[What the exercise asks]
From the first line to the last, transcribe the data exactly.

(Data extracted from a collection)
(** After the option loop, every string option that is handed to the
    library is the one the loop has left in its local. *)
Lemma after_options_settled : steps (settled_steps o) (main_after_options e).
Proof.
  unfold main_after_options.
  apply (steps_bind _ (settled_steps_pre o));
    [apply settled_steps_plain;
     [apply options_to_codepage_opts | apply options_to_codepage_no_setter] | intro].
  apply (steps_bind _ (settled_steps_pre o));
    [apply settled_steps_special;
     [apply stage_header_codepage_opts | apply stage_header_codepage_agrees] | intro].
  apply (steps_bind _ (settled_steps_pre o));
    [apply settled_steps_special;
     [apply stage_format_opts | apply stage_format_agrees] | intro].
  apply (steps_bind _ (settled_steps_pre o));
    [apply settled_steps_plain;
     [apply stage_zero_opts | apply stage_zero_no_setter] | intro].
  apply (steps_bind _ (settled_steps_pre o));
    [apply settled_steps_special;
     [apply stage_size_opts | apply stage_size_agrees] | intro].
  apply (steps_bind _ (settled_steps_pre o));
    [apply settled_steps_special;
     [apply stage_log_open_opts | apply stage_log_open_agrees] | intro].
  apply settled_steps_plain; [apply main_from_verify_opts | apply main_from_verify_no_setter].
Qed.

Lemma run_after_options_settled s :
  opts s = o -> extends (agrees_with o) s (snd (run e (main_after_options e) s)).
Proof.
  intros Ho.
  apply (run_steps e _ (settled_steps_pre o)
           (settled_steps_plain o _ at_on_abort_opts at_on_abort_no_setter)
           (settled_steps_plain o _ at_on_error_opts at_on_error_no_setter)
           _ s after_options_settled).
  exact Ho.
Qed.

End Setters.

Lemma main_body_after_options e s :
  main_body e s = (main_through_options e ;; main_after_options e) s.
Proof.
  unfold main_body, main_after_options, main_options_to_codepage, main_open_to_zero.
  reassociate.
Qed.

[Task solution]
(** After the option loop, every string option that is handed to the
    library is the one the loop has left in its local. *)
Lemma after_options_settled : steps (settled_steps o) (main_after_options e).
Proof.
  unfold main_after_options.
  apply (steps_bind _ (settled_steps_pre o));
    [apply settled_steps_plain;
     [apply options_to_codepage_opts | apply options_to_codepage_no_setter] | intro].
  apply (steps_bind _ (settled_steps_pre o));
    [apply settled_steps_special;
     [apply stage_header_codepage_opts | apply stage_header_codepage_agrees] | intro].
  apply (steps_bind _ (settled_steps_pre o));
    [apply settled_steps_special;
     [apply stage_format_opts | apply stage_format_agrees] | intro].
  apply (steps_bind _ (settled_steps_pre o));
    [apply settled_steps_plain;
     [apply stage_zero_opts | apply stage_zero_no_setter] | intro].
  apply (steps_bind _ (settled_steps_pre o));
    [apply settled_steps_special;
     [apply stage_size_opts | apply stage_size_agrees] | intro].
  apply (steps_bind _ (settled_steps_pre o));
    [apply settled_steps_special;
     [apply stage_log_open_opts | apply stage_log_open_agrees] | intro].
  apply settled_steps_plain; [apply main_from_verify_opts | apply main_from_verify_no_setter].
Qed.

Lemma run_after_options_settled s :
  opts s = o -> extends (agrees_with o) s (snd (run e (main_after_options e) s)).
Proof.
  intros Ho.
  apply (run_steps e _ (settled_steps_pre o)
           (settled_steps_plain o _ at_on_abort_opts at_on_abort_no_setter)
           (settled_steps_plain o _ at_on_error_opts at_on_error_no_setter)
           _ s after_options_settled).
  exact Ho.
Qed.

End Setters.

Lemma main_body_after_options e s :
  main_body e s = (main_through_options e ;; main_after_options e) s.
Proof.
  unfold main_body, main_after_options, main_options_to_codepage, main_open_to_zero.
  reassociate.
Qed.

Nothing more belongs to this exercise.